L'homme est le facteur déterminant de la composition d'un corps de sapeurs-pompiers. Sans lui, en toute logique, et quelles que soient les bonnes volontés, aucun service ne se fonde à moins d'établir une unité militaire. L'étude de l'individu choisissant d'embrasser la fonction de sapeur-pompier, de son recrutement et des conditions d'admission, donne, et ce, sous plusieurs critères, une lumière supplémentaire à l'analyse comme à la compréhension du service d'incendie qui ne peuvent définitivement se réduire à la simple lutte contre les flammes. La présentation du service, sous sa dimension humaine, peut se faire dans deux voies : les rangs -la base-, et l'encadrement -la tête-, ou, à l'inverse, de la tête à la base. Dans les principes de nomination, tout comme ceux d'avancement, l'initiative était généralement donnée aux cadres du bataillon puisque les désignations se faisaient, normalement, sur proposition du commandant, ensuite soumise à approbation, lui-même étant nommé par l'autorité supérieure. Il semblait donc raisonné de partir de l'encadrement, chefs de corps et officiers, grand état-major et petit état-major, pour aboutir à la base. De plus, la fonction de commandant conférait à celui qui en avait le titre et la charge des attributions, un rôle devant lui permettre, notamment, de garantir la diffusion de valeurs qui ne procède que dans un mouvement, défini comme classique, allant du détenteur des pouvoirs aux hommes de troupe, bien qu'exceptionnellement et sous certaines conditions, hors notions sociales, la tendance puisse s'inverser.

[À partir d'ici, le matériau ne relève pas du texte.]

Lemma read_task_bound fuel takes idle st s r :
  (length (rd_queue st) <= INCOMING_CAPACITY)%nat -> reads fuel takes idle st s = Some r ->
  (length (rd_queue r.2) <= INCOMING_CAPACITY)%nat.
Proof.
  revert takes idle st s. induction fuel as [|fuel IH]; intros takes idle st s HQ; [done|]. cbn [read_task].
  destruct (await_exact 2 s) as [hb s1| |s1].
  - destruct (read_parts hb s1) as [[[h p] s2]|]; [|by intros [= <-]].
    destruct (decode_parts _ _ h p); [|by intros [= <-]]. apply IH, try_enqueue_bound.
    unfold session_takes. cbn [rd_queue note_received]. rewrite length_drop. lia.
  - by intros [= <-].
  - destruct (MAX_IDLE_TIMEOUTS <=? idle + 1); [by intros [= <-]|]. by apply IH.
Qed.

(** Whatever arrives, well-formed or not and with whatever pauses, the read
    task ends when the stream does, with an error, and never holds more
    messages than the channel takes. *)
Theorem read_all_total takes s :
  exists e st, read_all decode_header lz4_decompress takes s = Some (e, st) /\
    (length (rd_queue st) <= INCOMING_CAPACITY)%nat.
Proof.
  destruct (read_task_returns (S (length s)) takes 0 read_new s) as [[e st] E]; [lia|].
  exists e, st. split; [exact E|]. eapply (read_task_bound _ takes 0 read_new s (e, st)); [apply Nat.le_0_l|exact E].
Qed.
End Reading.

(** ** The tasks of a connection *)

Lemma task_moves_state t t' : task_moves t t' -> ct_state t' = ct_state t.
Proof. by intros []. Qed.

(** No task of a connection changes its state: after a missed heartbeat, and
    after the read task has failed and [run] has returned, the connection still
    counts as alive; only [close] changes that. *)
Theorem dead_connection_looks_alive t :
  rtc task_moves tasks_started t -> cs_is_active (ct_state t) = true.
Proof.
  intros HR. enough (ct_state t = ct_state tasks_started) as -> by done.
  induction HR as [|x y z HS _ IH]; [done|]. rewrite IH. by eapply task_moves_state.
Qed.

(** Closing a connection does not end its tasks: [run] returns on the signal
    and its read and write tasks go on. *)
Theorem close_leaves_tasks t :
  ct_run t = true -> ct_read t = true -> ct_write t = true ->
  task_moves (tasks_close t) (mkConnTasks CsDisconnected true false true true false) /\
  forall t', task_moves (mkConnTasks CsDisconnected true false true true false) t' ->
    ct_read t' = true \/ ct_write t' = true.
Proof.
  intros Hr Hd Hw. split.
  - replace (mkConnTasks CsDisconnected true false true true false)
      with (mkConnTasks (ct_state (tasks_close t)) (ct_shutdown (tasks_close t)) false
              (ct_read (tasks_close t)) (ct_write (tasks_close t)) false) by (unfold tasks_close; cbn; by rewrite Hd, Hw).
    apply tm_run_returns; [done|by left].
  - intros t' HM. inversion HM; cbn in *; eauto.
Qed.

De façon très globale, le recrutement des officiers, ayant en charge la gestion et le commandement d'un corps de sapeurs-pompiers, se faisait sur le rang social de l'individu, son niveau de fortune et ses aptitudes au commandement, éventuellement héritées d'un grade militaire1492. Ces critères vaudront, sans peu s'écarter des motivations qui en avaient été à l'origine, jusqu'aux années 1870-1880, voire plus encore pour les corps non urbains1493. Ceux-ci répondaient en fait à plusieurs impératifs dans l'idée d'une organisation humaine où l'autorité de l'Etat ne pouvait s'exercer que de manière indirecte, justement par le chef de corps. Si de telles attentions étaient donc apportées au choix des officiers, il est à noter que les capacités techniques de l'individu ou les connaissances de l'activité n'entreront que très tardivement et progressivement en ligne de compte1494. L'évolution ne se fera que graduellement et la prééminence sociale du commandant vis-à-vis de ses hommes demeura une notion essentielle, au moins jusqu'au décret d'administration publique de 18751495. L'influence des sympathies politiques de l'individu entrait également dans les critères d'appréciation1496. Le commandant demeurait, outre ses fonctions administratives, un moyen de diffusion des idées. Il était donc primordial pour le pouvoir politique que celui-ci, s'il ne marquait pas un "zèle" nécessairement flagrant, représente plusieurs des concepts du régime auxquels il devait son accession au grade de chef de corps de sapeurs-pompiers.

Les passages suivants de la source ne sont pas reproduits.